Evertsen was 86.2 m long, her beam was 14.33 m, her draught was 5.23 m, and she displaced 3,464 tons. She had two shaft reciprocating engines, which were rated at 4700 ihp and produced a top speed of 16 kn. She had 6 in belt armour, and 9.5 in barbette armour. Her main armament was three 8.2 in guns, in a double and single turret. Secondary armament included two single 15 cm guns and six single 7.5 cm guns.

==Service history==
The ship was laid down in 1893 at the Koninklijke Maatschappij De Schelde in Flushing and launched on 29 September 1894. In March 1895, her propellers were mounted while she was in Middelburg Drydock. She was commissioned on 1 February 1896. 4 February 1896 she and her sister ship left for practice in the Mediterranean Sea. On 11 May 1896, during the harbor strikes in Rotterdam, a ban on assembly was decreed. Two days later, Kortenaer patrolled the Meuse. She was later relieved by her sister ships Evertsen, , and the police schooner Argus. 300 grenadiers were deployed during the strikes. The strikes were ended on 21 May.

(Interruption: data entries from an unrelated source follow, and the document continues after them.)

Lemma run_reader_spec strict (p : rprog T) u s :
  in_process (ptr s) (length s) -> (strict = true -> mapped (bytes u) (ptr s) (Z.to_nat (length s)) /\ length s <= u32_MAX) ->
  wp (run_reader p) (u, s) (fun '(t, r) '(u', s') => bytes u' = bytes u /\ exists oks inp,
    replay_reader strict (length s) p inp oks = Some (t, r) /\ holds (bytes u) (ptr s) inp /\
    Z.of_nat (Datatypes.length inp) <= length s /\
    s' = mkSlice (ptr s + Z.of_nat (Datatypes.length inp)) (length s - Z.of_nat (Datatypes.length inp))).
Proof.
  revert u s. induction p as [t r|k IH|n k IH]; intros u s Hs Hst; cbn [run_reader].
  - wsteps. split; [done|]. exists [], []. split_and!; [done|by intros []|unfold in_process in Hs; cbn; lia|].
    destruct s. cbn. f_equal; lia.
  - wsteps. by apply IH.
  - wsteps. pose proof (read_spec (Z.of_nat n) u s Hs ltac:(lia)) as Hw. apply wp_done in Hw as (r & [u1 s1] & Hw & Hb & Hr).
    apply wp_done. exists r, (u1, s1). split; [done|]. cbn [fst snd] in *. destruct r as [d|e].
    + destruct Hr as (Hle & Hl & Hh & -> & _). eapply wp_mono.
      { apply (IH (Ok d)); cbn [ptr length]; [unfold in_process in *; lia|]. intros E. destruct (Hst E) as [Hm Hn].
        split; [|lia]. rewrite Hb. eapply mapped_sub; [exact Hm|lia|lia]. }
      intros [t r] [u' s'] (Hb' & oks & inp & Hp & Hh' & Hl' & ->). cbn [ptr length] in *. split; [congruence|].
      exists (true :: oks), (d ++ inp). cbn [replay_reader].
      rewrite length_app, (proj2 (Nat.leb_le _ _)) by lia. assert (Hn : n = Datatypes.length d) by lia. subst n.
      rewrite take_app_length, drop_app_length. rewrite Hb in Hh'.
      split_and!; [done|by apply holds_app|lia|f_equal; lia].
    + destruct Hr as (-> & -> & _). eapply wp_mono; [apply (IH (Err EFAULT)); [done|by rewrite Hb]|].
      intros [t r] [u' s'] (Hb' & oks & inp & Hp & Hh' & Hl' & ->). split; [congruence|]. rewrite Hb in Hh'.
      exists (false :: oks), inp. cbn [replay_reader].
      assert (strict && (Z.of_nat n <=? length s) = false) as ->; [|done].
      destruct strict; [|done]. cbn [andb]. destruct (Z.leb_spec (Z.of_nat n) (length s)); [|done].
      destruct (Hst eq_refl) as [Hm Hu]. pose proof (read_fits n u s Hs Hm Hu ltac:(lia)) as Hf.
      apply wp_done in Hf as (? & ? & Hf & Hok). by rewrite Hw in Hf; injection Hf as <- _.
Qed.
End replay.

On 5 May 1898, she left van Den Helder for Lisbon. She was there to celebrate the discovery of the seaway to India by Vasco da Gama four centuries earlier. The Portuguese king Carlos I and his wife visited the ship while she was there.

From 1911 to 1913, Captain lieutenant Jean Jacques Rambonnet commanded the ship. He made several voyages on the North Sea with her. The ship was decommissioned in 1913.